- Assist in developing and maintaining statistical analysis programs to support clinical data for Phase I – III clinical trials and drug development projects
- Analyze and evaluate clinical data, identify inconsistencies and initiate resolution of data problems
- Implement the programming for statistical analysis plans and final clinical study reports
- Independently perform SAS programming and provide support for statistical analyses
- Produce and implement SAS programs for standard and custom data listings, tables, and figures for inclusion in clinical study reports and FDA submissions
- Test, document, review and validate all programs according to specified guidelines
- Develop, document, and execute SAS programs for such tasks as: creating datasets for analysis; producing data listings, summary tables and graphics for interim and final analyses and publications; and performing ad-hoc analyses.
- Contribute to the evaluation, development, design, implementation and maintenance of a biostatistical computing strategy, including a standardized SAS database structure that meets the specifications of the FDA and other regulatory agencies and standardized SAS macros.

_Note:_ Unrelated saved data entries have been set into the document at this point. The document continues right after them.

Lemma divmod_exact_witness :
  exists q r, divmod (of_parts true [7; 1]) (of_parts false [5]) = Ok (Ok (q, r)) /\
    denotes q (-3) /\ denotes r (-2).
Proof.
  destruct sample_ints as [Ha Hb].
  destruct (divmod_exact _ _ _ _ Ha Hb) as (q & r & E & _ & _ & Hq & Hr). exists q, r. split; [exact E|]. split; [exact Hq|exact Hr].
Defined.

- Manage documentation and validation activities surrounding statistical programming, writing work instructions for using programs or macros, monitoring change control aspects of validated programs, and training users on these programs or macros.
- Review study materials for conformance with standardized data base structure and standardized statistical programs and assist in regulatory oversight activities.
SKILLS AND EXPERIENCE:
- Experience with SAS data files for statistical analyses which may include importing data and converting data to SAS files; ability to integrate data within studies and across projects
- Knowledge of statistical standards and specifications following internal and regulatory guidelines
MINIMUM EDUCATION: Minimum of a Bachelor’s degree with more than 10 years of directly related experience.